What is needed:
The full set of entries below is to be returned unchanged.
[Opening Given data section]
(** Lines 130-146 and 164-181: the flats of one band, each scaled by the
    inverse of its mean, median-combined into [master_flat_<band>.fit]. *)
Definition master_flat (band : string) (d0 : disk) : result (disk * image) :=
  let out := "master_flat_" +:+ band +:+ ".fit" in
  let d1 := remove_if_file d0 (path_join red_data_dir out) in
  clean_flats <- map_result (read_image d1) (glob d1 red_data_dir ("b_flat_" +:+ band));;
  let mean_values := map (fun raw => 1 / img_mean raw)%Q clean_flats in
  master <- combine_median clean_flats (Some mean_values);;
  d2 <- write_image d1 red_data_dir out master false;;
  Ok (d2, master).

Definition master_flat_b_cell (s : session) : result session :=
  r <- master_flat "b" (disk_of s);;
  Ok (mk_session r.1 (master_bias s) (Some r.2) (master_flat_y s)).

Definition master_flat_y_cell (s : session) : result session :=
  r <- master_flat "y" (disk_of s);;
  Ok (mk_session r.1 (master_bias s) (master_flat_b s) (Some r.2)).

(** One loop of lines 206-218: every science frame of a band, trimmed,
    bias subtracted and flat corrected, to [bf_<name>]. *)
Definition science_loop (s : session) (prefix flat_name : string)
    (master_flat : option image) (d0 : disk) : result disk :=
  write_loop (fun raw =>
      mb <- get_var "master_bias" (master_bias s);;
      mf <- get_var flat_name master_flat;;
      ccd_process (valid_area raw) mb mf)
    (fun image => "bf_" +:+ basename image)
    (glob d0 raw_data_dir prefix) d0.

(** Lines 206-221: both loops, then [plot(image)] and [plot(output_file)],
    which read the loop variables (the [image] of [plot] is local): with no
    [m67_b*] and no [m67_y*] frame neither is bound and the cell raises
    [NameError]; otherwise the two plots only display files on the disk. *)
Definition science_cell (s : session) : result session :=
  d1 <- science_loop s "m67_b" "master_flat_b" (master_flat_b s) (disk_of s);;
  d2 <- science_loop s "m67_y" "master_flat_y" (master_flat_y s) d1;;
  match glob (disk_of s) raw_data_dir "m67_b", glob d1 raw_data_dir "m67_y" with
  | [], [] => Err (NameError "image")
  | _, _ => Ok (mk_session d2 (master_bias s) (master_flat_b s) (master_flat_y s))
  end.

(** The notebook, cell after cell. *)
Definition ccdred_run (s : session) : result session :=
  s1 <- bias_cell s;;
  s2 <- flat_bias_cell s1;;
  s3 <- master_flat_b_cell s2;;
  s4 <- master_flat_y_cell s3;;
  science_cell s4.

End Cells.

(** ** Paths and [glob] *)

Lemma str_app_inj_r s a b : s +:+ a = s +:+ b -> a = b.
Proof.
  induction s as [|c s IH]; [auto|]. rewrite !str_app_cons. intros [= H]. auto.
Qed.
[Closing Given data section]
Written response:
(** Lines 130-146 and 164-181: the flats of one band, each scaled by the
    inverse of its mean, median-combined into [master_flat_<band>.fit]. *)
Definition master_flat (band : string) (d0 : disk) : result (disk * image) :=
  let out := "master_flat_" +:+ band +:+ ".fit" in
  let d1 := remove_if_file d0 (path_join red_data_dir out) in
  clean_flats <- map_result (read_image d1) (glob d1 red_data_dir ("b_flat_" +:+ band));;
  let mean_values := map (fun raw => 1 / img_mean raw)%Q clean_flats in
  master <- combine_median clean_flats (Some mean_values);;
  d2 <- write_image d1 red_data_dir out master false;;
  Ok (d2, master).

Definition master_flat_b_cell (s : session) : result session :=
  r <- master_flat "b" (disk_of s);;
  Ok (mk_session r.1 (master_bias s) (Some r.2) (master_flat_y s)).

Definition master_flat_y_cell (s : session) : result session :=
  r <- master_flat "y" (disk_of s);;
  Ok (mk_session r.1 (master_bias s) (master_flat_b s) (Some r.2)).

(** One loop of lines 206-218: every science frame of a band, trimmed,
    bias subtracted and flat corrected, to [bf_<name>]. *)
Definition science_loop (s : session) (prefix flat_name : string)
    (master_flat : option image) (d0 : disk) : result disk :=
  write_loop (fun raw =>
      mb <- get_var "master_bias" (master_bias s);;
      mf <- get_var flat_name master_flat;;
      ccd_process (valid_area raw) mb mf)
    (fun image => "bf_" +:+ basename image)
    (glob d0 raw_data_dir prefix) d0.

(** Lines 206-221: both loops, then [plot(image)] and [plot(output_file)],
    which read the loop variables (the [image] of [plot] is local): with no
    [m67_b*] and no [m67_y*] frame neither is bound and the cell raises
    [NameError]; otherwise the two plots only display files on the disk. *)
Definition science_cell (s : session) : result session :=
  d1 <- science_loop s "m67_b" "master_flat_b" (master_flat_b s) (disk_of s);;
  d2 <- science_loop s "m67_y" "master_flat_y" (master_flat_y s) d1;;
  match glob (disk_of s) raw_data_dir "m67_b", glob d1 raw_data_dir "m67_y" with
  | [], [] => Err (NameError "image")
  | _, _ => Ok (mk_session d2 (master_bias s) (master_flat_b s) (master_flat_y s))
  end.

(** The notebook, cell after cell. *)
Definition ccdred_run (s : session) : result session :=
  s1 <- bias_cell s;;
  s2 <- flat_bias_cell s1;;
  s3 <- master_flat_b_cell s2;;
  s4 <- master_flat_y_cell s3;;
  science_cell s4.

End Cells.

(** ** Paths and [glob] *)

Lemma str_app_inj_r s a b : s +:+ a = s +:+ b -> a = b.
Proof.
  induction s as [|c s IH]; [auto|]. rewrite !str_app_cons. intros [= H]. auto.
Qed.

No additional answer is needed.